Thanks for responding Prudence. A few comments. You are absolutely right about human value now baked into our culture and understanding and seen in humanism. Humanism, after all, is a wayward child of Christian thinking. Charles Taylor also makes this point in A Secular Age.
Re our fall and choices, my understanding of the fall is that while the disobedience of early humans (Adam and Eve figures) caused deep repercussions including impact on the relationship between all humans and their creator, it is not accurate to say we do not participate in that. We make many choices of our own free will that replicate and reflect the earliest disobedience.

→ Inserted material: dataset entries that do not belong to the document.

(* ===== verification/Fs.v ===== *)
(** * Fs: file contents, directories and paths (fs.c, second half)

    [readi] returns the bytes read, [writei] takes those to write; where they go to
    or come from (a kernel buffer or the memory of the process) is the caller's.
    A path and a name are the characters of the C string. *)

From S2P Require Import Prelude Bytes Kernel Sync Bio Cache Log Txn Str Inode Console Blocks.

(** ** Start-up *)

Definition iinit (dev : Z) : KM unit :=
  for_tail NINODE 0 (fun i => upd_inode i (set_i_lock initsleeplock)) ;;;
  let! sb := readsb dev in
  modify (set_k_sb sb) ;;;
  cprintln "sb: size %d nblocks %d ninodes %d nlog %d logstart %d inodestart %d bmap start %d"
    (A_int <$> [sb_size sb; sb_nblocks sb; sb_ninodes sb; sb_nlog sb; sb_logstart sb;
                sb_inodestart sb; sb_bmapstart sb]).

(** ** Reading and writing an inode *)

(** The device of an inode of type [T_DEV], if its major number has one. *)
Definition device (ip : inode) (k : kernel) : option devfn :=
  if (i_major ip <? 0) || (NDEV <=? i_major ip) then None
  else match k_devsw k !! Z.to_nat (i_major ip) with Some o => o | None => None end.

(** The loop of [readi], having read [acc]; every turn reads at least a byte. *)
Fixpoint readi_loop (fuel : nat) (i : nat) (off tot n : Z) (acc : list Z) : KM (list Z) :=
  match fuel with
  | O => ret acc
  | S fuel' =>
      if tot <? n then
        let! ip := get_inode i in
        let! blk := bmap i (off / BSIZE) in
        let! bi := bread (i_dev ip) blk in
        let m := Z.min (n - tot) (BSIZE - off mod BSIZE) in
        let! bp := get_buf bi in
        let bytes := slice (b_data bp) (Z.to_nat (off mod BSIZE)) (Z.to_nat m) in
        brelse bi ;;;
        readi_loop fuel' i (off + m) (tot + m) n (acc ++ bytes)
      else ret acc
  end.

(** [None] is the [-1] of an error. *)
Definition readi (i : nat) (off n : Z) : KM (option (list Z)) :=
  let! ip := get_inode i in
  if i_type ip =? T_DEV then
    let! k := get in
    match device ip k with
    | None => ret None
    | Some consoledev => consoleread i n
    end
  else if (i_size ip <? off) || (u32 (off + n) <? off) then ret None
  else
    let n := if i_size ip <? u32 (off + n) then i_size ip - off else n in
    let! l := readi_loop (Z.to_nat n) i off 0 n [] in
    ret (Some l).

(** The loop of [writei]; [src] is what remains to be written.  Returns the final
    offset. *)
Fixpoint writei_loop (fuel : nat) (i : nat) (off : Z) (src : list Z) : KM Z :=
  match fuel with
  | O => ret off
  | S fuel' =>
      if 0 <? Z.of_nat (length src) then
        let! ip := get_inode i in
        let! blk := bmap i (off / BSIZE) in
        let! bi := bread (i_dev ip) blk in
        let m := Z.min (Z.of_nat (length src)) (BSIZE - off mod BSIZE) in
        let! bp := get_buf bi in
        set_data bi (splice (b_data bp) (Z.to_nat (off mod BSIZE)) (take (Z.to_nat m) src)) ;;;
        log_write bi ;;;
        brelse bi ;;;
        writei_loop fuel' i (off + m) (drop (Z.to_nat m) src)
      else ret off
  end.

Definition writei (i : nat) (src : list Z) (off : Z) : KM Z :=
  let n := Z.of_nat (length src) in
  let! ip := get_inode i in
  if i_type ip =? T_DEV then
    let! k := get in
    match device ip k with
    | None => ret (-1)
    | Some consoledev => consolewrite i src
    end
  else if (i_size ip <? off) || (u32 (off + n) <? off) then ret (-1)
  else if MAXFILE * BSIZE <? u32 (off + n) then ret (-1)
  else
    let! off := writei_loop (length src) i off src in
    let! ip := get_inode i in
    (if (0 <? n) && (i_size ip <? off) then
       upd_inode i (set_i_size off) ;;;
       iupdate i
     else ret tt) ;;;
    ret n.

(** ** Directories *)

(** [strncmp(s, t, n)] on arrays of characters that end with a NUL or at their end. *)
Fixpoint cmp_chars (s t : list Z) (n : nat) : Z :=
  match n with
  | O => 0
  | S n' =>
      let p := List.hd 0 s in
      let q := List.hd 0 t in
      if negb (p =? 0) && (p =? q) then cmp_chars (List.tl s) (List.tl t) n' else u8 p - u8 q
  end.

Definition namecmp (s t : list Z) : Z := cmp_chars s t DIRSIZ.

(** [struct dirent]. *)
Record dirent : Type := mk_dirent { de_inum : Z; de_name : list Z }.

Definition get_dirent (b : list Z) : dirent := mk_dirent (get16 b 0) (slice b 2 DIRSIZ).

(** [strncpy(de.name, name, DIRSIZ)]. *)
Definition pad_name (name : list Z) : list Z :=
  take DIRSIZ name ++ replicate (DIRSIZ - length name) 0.

Definition put_dirent (de : dirent) : list Z := le_bytes 2 (de_inum de) ++ de_name de.

(** The loop of [dirlookup] over the [n] entries from [off]. *)
Fixpoint dirlookup_loop (n : nat) (dp : nat) (name : list Z) (off : Z) : KM (option (nat * Z)) :=
  match n with
  | O => ret None
  | S n' =>
      let! d := get_inode dp in
      if off <? i_size d then
        let! r := readi dp off sizeof_dirent in
        match r with
        | Some b =>
            if negb (Z.of_nat (length b) =? sizeof_dirent) then panic "dirlookup read" else
            let de := get_dirent b in
            if de_inum de =? 0 then dirlookup_loop n' dp name (off + sizeof_dirent)
            else if namecmp name (de_name de) =? 0 then
              let! ip := iget (i_dev d) (de_inum de) in
              ret (Some (ip, off))
            else dirlookup_loop n' dp name (off + sizeof_dirent)
        | None => panic "dirlookup read"
        end
      else ret None
  end.

(** The inode and the offset of the entry, [None] when there is none. *)
Definition dirlookup (dp : nat) (name : list Z) : KM (option (nat * Z)) :=
  let! d := get_inode dp in
  if negb (i_type d =? T_DIR) then panic "dirlookup not DIR" else
  dirlookup_loop (S (Z.to_nat (i_size d / sizeof_dirent + 1))) dp name 0.

(** The loop of [dirlink]: the offset of the first free entry, or of the end. *)
Fixpoint dirlink_loop (n : nat) (dp : nat) (off : Z) : KM Z :=
  match n with
  | O => ret off
  | S n' =>
      let! d := get_inode dp in
      if off <? i_size d then
        let! r := readi dp off sizeof_dirent in
        match r with
        | Some b =>
            if negb (Z.of_nat (length b) =? sizeof_dirent) then panic "dirlink read" else
            if de_inum (get_dirent b) =? 0 then ret off
            else dirlink_loop n' dp (off + sizeof_dirent)
        | None => panic "dirlink read"
        end
      else ret off
  end.

Definition dirlink (dp : nat) (name : list Z) (inum : Z) : KM Z :=
  let! r := dirlookup dp name in
  match r with
  | Some (ip, _) => iput ip ;;; ret (-1)
  | None =>
      let! d := get_inode dp in
      let! off := dirlink_loop (S (Z.to_nat (i_size d / sizeof_dirent + 1))) dp 0 in
      let! w := writei dp (put_dirent (mk_dirent inum (pad_name name))) off in
      if negb (w =? sizeof_dirent) then panic "dirlink" else ret 0
  end.

(** ** Paths *)

Fixpoint skip_slashes (path : list Z) : list Z :=
  match path with
  | c :: path' => if c =? 47 then skip_slashes path' else path
  | [] => []
  end.

(** The characters up to the next slash or the end, and the rest. *)
Fixpoint path_elem (path : list Z) : list Z * list Z :=
  match path with
  | c :: path' =>
      if c =? 47 then ([], path)
      else let '(e, rest) := path_elem path' in (c :: e, rest)
  | [] => ([], [])
  end.

(** The name copied (at most [DIRSIZ] characters) and the rest of the path. *)
Definition skipelem (path : list Z) : option (list Z * list Z) :=
  match skip_slashes path with
  | [] => None
  | path =>
      let '(e, rest) := path_elem path in
      let name := if (DIRSIZ <=? length e)%nat then take DIRSIZ e else e in
      Some (name, skip_slashes rest)
  end.

(** The loop of [namex] at inode [ip]; [fuel] bounds the elements of the path. *)
Fixpoint namex_loop (fuel : nat) (ip : nat) (path : list Z) (parent : bool) (name : list Z) :
    KM (option (nat * list Z)) :=
  match fuel with
  | O => spin
  | S fuel' =>
      match skipelem path with
      | None =>
          if parent then iput ip ;;; ret None
          else ret (Some (ip, name))
      | Some (name, path) =>
          ilock (Some ip) ;;;
          let! d := get_inode ip in
          if negb (i_type d =? T_DIR) then iunlockput ip ;;; ret None else
          if parent && bool_decide (path = []) then
            iunlock (Some ip) ;;;
            ret (Some (ip, name))
          else
            let! next := dirlookup ip name in
            match next with
            | None => iunlockput ip ;;; ret None
            | Some (next, _) => iunlockput ip ;;; namex_loop fuel' next path parent name
            end
      end
  end.

Definition namex (path : list Z) (parent : bool) : KM (option (nat * list Z)) :=
  let! ip :=
    (if bool_decide (List.hd 0 path = 47) then iget ROOTDEV ROOTINO
     else
       let! i := curproc in
       let! p := get_proc i in
       let! cwd := deref (p_cwd p) in
       idup cwd) in
  namex_loop (S (length path)) ip path parent [].

Definition namei (path : list Z) : KM (option nat) :=
  let! r := namex path false in
  ret (fst <$> r).

Definition nameiparent (path : list Z) : KM (option (nat * list Z)) := namex path true.

(** ** What a file contains *)

(** Byte [o] of the file with addresses [addrs]. *)
Definition file_byte (V : Z -> list Z) (addrs : list Z) (o : Z) : Z :=
  default 0 (V (file_block V addrs (o / BSIZE)) !! Z.to_nat (o mod BSIZE)).

(** Block [bn] of the file is there: every block on the way and the block itself. *)
Definition mapped (V : Z -> list Z) (addrs : list Z) (n bn : Z) : Prop :=
  (forall a, a ∈ path_blocks V addrs bn -> 0 < a < n) /\ 0 < file_block V addrs bn < n.

Section Read.
Context {view : kernel -> nat -> Z -> list (nat * Z) -> list Z -> (Z -> list Z) -> Prop}.
Context `{!BlockCache view}.
Context (c : nat) (pid : Z) (L : list Z) (V : Z -> list Z) (i : nat) (ip : inode).
Hypothesis Hdev : i_dev ip = ROOTDEV.
Hypothesis Haddrs : length (i_addrs ip) = NADDRS.
Hypothesis Hroom : (length L < NBUF)%nat.
Hypothesis HV512 : forall b, length (V b) = Z.to_nat BSIZE.

Lemma slice_bytes off m :
  0 <= off -> 0 <= m <= BSIZE - off mod BSIZE ->
  slice (V (file_block V (i_addrs ip) (off / BSIZE))) (Z.to_nat (off mod BSIZE)) (Z.to_nat m) =
  file_byte V (i_addrs ip) <$> seqZ off m.
Proof.
  intros Ho Hm. unfold BSIZE in *. pose proof (Z.mod_pos_bound off 512 ltac:(lia)) as Hmod.
  pose proof (Z.div_mod off 512 ltac:(lia)) as Hdm.
  apply list_eq. intros x. rewrite lookup_slice, list_lookup_fmap.
  destruct (decide (x < Z.to_nat m)%nat) as [Hx|Hx].
  - rewrite lookup_seqZ_lt by lia. simpl. unfold file_byte, BSIZE.
    assert (Eq : (off + Z.of_nat x) / 512 = off / 512).
    { symmetry. apply (Z.div_unique _ _ _ (off mod 512 + Z.of_nat x)); lia. }
    assert (Em : (off + Z.of_nat x) mod 512 = off mod 512 + Z.of_nat x).
    { symmetry. apply (Z.mod_unique _ _ (off / 512)); lia. }
    rewrite Eq, Em. replace (Z.to_nat (off mod 512 + Z.of_nat x)) with (Z.to_nat (off mod 512) + x)%nat by lia.
    destruct (lookup_lt_is_Some_2 (V (file_block V (i_addrs ip) (off / 512))) (Z.to_nat (off mod 512) + x)) as [y ->]; [|done].
    rewrite HV512. unfold BSIZE. lia.
  - rewrite lookup_seqZ_ge by lia. done.
Qed.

Hell is indeed a tension and I will write on this soon. My own view is taken from C.S. Lewis, particulary his marvelous book The Great Divorce. It can be summarized in this simple formula: there are only two kinds of people--those who say to God Thy will be done, and those to whom God says, finally, Thy will be done. I do think this represents God's incredibly high value of the individual, even to the point of allowing them to make free choices damning themselves. (I do not, however, believe in eternal torment other than the torment of being separated from God.)
As for the allegory of the fall, I do see the biblical story as mythical in the sense that it provides a story with deep meaning (and truth) without necessarily being accurate as history. However, to lose the meaning of the fall as the intentional, knowing act of human creatures rejecting their creator and his guidance, is essential. It cannot be a literary device. As has been said, the empirical evidence for sin and evil is rather clear.
Christianity as a belief system is inextricably linked to historical events. While a great many, including wonderful Christians I know, would prefer to treat Jesus as a guru and teacher, I stand again with Lewis who famously said he was either who he said he was or he was a crazy man on the level of someone who claimed to be a poached egg.
Great questions, and I'll respond more in some upcoming posts.